A house damaged by flooding

By Sawsan Rawas, UNICEF DPRK

Thanks to the UNICEF Representative in DPRK, Balagopal Gopalan, for his guidance and support throughout the whole process.

The Democratic People's Republic of Korea (DPRK) experienced very heavy rainfall that caused severe floods in six provinces of the country during August 2007. This caused severe damage to infrastructure, and made some villages inaccessible due to damaged roads and bridges. An estimated 102,400 were made homeless and 54,160 homes damaged.

The International Federation of Red Cross and Red Crescent Societies and UNICEF were the first agencies to respond to the population affected by the floods. Water purification kits and essential medicines were rushed to the affected areas.
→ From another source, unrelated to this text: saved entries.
(** ** Texts are ordered as their days are *)
Definition text_compare (a b : list ascii) : comparison :=
  String.compare (string_of_list_ascii a) (string_of_list_ascii b).
Lemma text_compare_cons c a c' b : text_compare (c :: a) (c' :: b)
  = match N.compare (N_of_ascii c) (N_of_ascii c') with Eq => text_compare a b | o => o end.
Proof. reflexivity. Qed.
(** Texts of one length compare at their first difference. *)
Lemma text_compare_app a a' : length a = length a' → ∀ b b',
  text_compare (a ++ b) (a' ++ b') = match text_compare a a' with Eq => text_compare b b' | o => o end.
Proof.
  revert a'. induction a as [|c a IH]; intros [|c' a'] Hl b b'; try discriminate Hl; [done|].
  cbn [app]. rewrite !text_compare_cons. destruct (N.compare _ _); try done. apply IH. by injection Hl.
Qed.
Lemma digit_compare a b : 0 <= a < 10 → 0 <= b < 10 →
  text_compare [ascii_of_N (Z.to_N (48 + a))] [ascii_of_N (Z.to_N (48 + b))] = (a ?= b)%Z.
Proof.
  intros Ha Hb. rewrite text_compare_cons, !N_ascii_embedding by lia.
  assert (E : (Z.to_N (48 + a) ?= Z.to_N (48 + b))%N = (a ?= b)%Z).
  { destruct (N.compare_spec (Z.to_N (48 + a)) (Z.to_N (48 + b))), (Z.compare_spec a b); lia || done. }
  rewrite E. by destruct (a ?= b)%Z.
Qed.
Lemma digits_compare w : ∀ a b, 0 <= a < 10 ^ Z.of_nat w → 0 <= b < 10 ^ Z.of_nat w →
  text_compare (digits w a) (digits w b) = (a ?= b)%Z.
Proof.
  induction w as [|w IH]; intros a b Ha Hb.
  { cbn in Ha, Hb. assert (a = b) as -> by lia. by rewrite Z.compare_refl. }
  rewrite Nat2Z.inj_succ, Z.pow_succ_r in Ha, Hb by lia. cbn [digits].
  rewrite text_compare_app by (by rewrite !digits_length).
  rewrite IH, digit_compare by (first [apply Z.mod_pos_bound; lia|split; [apply Z.div_pos; lia|apply Z.div_lt_upper_bound; lia]]).
  pose proof (Z.div_mod a 10). pose proof (Z.div_mod b 10).
  pose proof (Z.mod_pos_bound a 10). pose proof (Z.mod_pos_bound b 10).
  destruct (Z.compare_spec (a / 10) (b / 10)), (Z.compare_spec (a mod 10) (b mod 10)), (Z.compare_spec a b); lia || done.
Qed.
(* ===== verification/Guardians.v ===== *)
(** * Guardians

    packages/arcade/src/guardians.ts: the traits a birth seed gives a guardian, its display
    name, the signed results and honors of the collection, and the packing of weekly titles
    into the word the contract stores; [honor_apply] is the word update of
    MapaeGuardians.sol's [_honor], which the client's [honorAdvances] anticipates.

    The hash of a seed and an index (viem) is the parameter [word], a 256-bit number. *)

From Stdlib Require Import ZArith Lia Ascii String.
From stdpp Require Import base strings list.
From S2P Require Import Prelude Validate Token.
Open Scope string_scope.
Open Scope Z_scope.

Definition GUARDIAN_CHAIN_ID : Z := 91342.
Definition GUARDIAN_TRAITS_VERSION : Z := 1.
Definition GUARDIAN_MAX_SUPPLY : Z := 10000.

Inductive GuardianZodiac :=
  | rat | ox | tiger | rabbit | dragon | snake | horse | goat | monkey | rooster | dog | pig.
#[export] Instance zodiac_eq_dec : EqDecision GuardianZodiac.
Proof. solve_decision. Defined.
Definition GUARDIAN_ZODIACS : list GuardianZodiac :=
  [rat; ox; tiger; rabbit; dragon; snake; horse; goat; monkey; rooster; dog; pig].
Definition GUARDIAN_HATS : list string :=
  ["none"; "topknot"; "gat"; "satgat"; "samo"; "ikseongwan"; "jeonrip"; "paeraengi"; "headwrap"].
Definition GUARDIAN_OUTFITS : list string :=
  ["gonryongpo"; "minister"; "official"; "military"; "scholar"; "artisan"; "hemp"; "performer"].
Definition GUARDIAN_SHOES : list string := ["jipsin"; "namaksin"; "taesahye"; "heukhwa"; "beoseon"].
Definition GUARDIAN_BACKDROPS : list string := ["dawn"; "moon"; "jade"; "ember"].
Definition GUARDIAN_CHARMS : list string := ["mapae"; "scroll"; "pouch"; "none"].
Definition GUARDIAN_COLORS : list string := ["red"; "jade"; "ink"].
Definition GUARDIAN_TEMPERAMENTS : list string := ["curious"; "bold"; "calm"].
(** Stamp, race, shop. *)
Definition GUARDIAN_APTITUDES : list (Z * Z * Z) :=
  [(4, 5, 6); (4, 6, 5); (5, 4, 6); (5, 6, 4); (6, 4, 5); (6, 5, 4)].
Following this, the UN Country Team set up the mechanism for a coordinated response to the floods. This involved all the resident agencies, as well as the non-governmental organizations (NGOs) who function in the DPRK under European Union programme support unit identities.

Unsolicited donations of milk powder

In response to the emergency, humanitarian aid started to come into DPRK from many sources. The UNICEF office was alerted to incoming and unsolicited donations of milk powder and baby food. A donation of milk powder from a neighbouring country, which was being supplied as bilateral assistance through NGOs without the knowledge of the Ministry of Public Health, was identified in an OCHA situation report (21 August 2007). A second donation, of 28.5MT of 'baby food and milk products,' from another neighbouring country was disclosed at an interagency meeting.

The immediate concern of UNICEF was that powdered milk would be misused for feeding infants under six months, and would negatively impact on breastfeeding practice and expose all infants to increased risk from diarrhoea. There was a need to advise donors on the appropriateness of the commodities provided as emergency assistance.

Efforts by UNICEF

Figure 1: Leaflet developed as part of DPRK response

Having picked up the issue from the Office for the Coordination of Humanitarian Affairs OCHA report, UNICEF immediately moved to raise the issue of the danger of such donations with the originating donors. A letter was drafted and sent to the US-based Missions of the countries contributing these commodities (located in New York) and UNICEF staff met with the representatives of the Missions. Efforts to prevent the donation from coming to the country were not successful and so efforts were concentrated on arranging for an appropriate agency to receive the donation, in order to plan and control the use of the commodities. The Operational Guidance on Infant and Young Child Feeding in Emergencies (IFE) was shared with the Mission in New York and also sent to the capital of the donor country. A request to mobilize support from the UNICEF National Committee was issued from the country office.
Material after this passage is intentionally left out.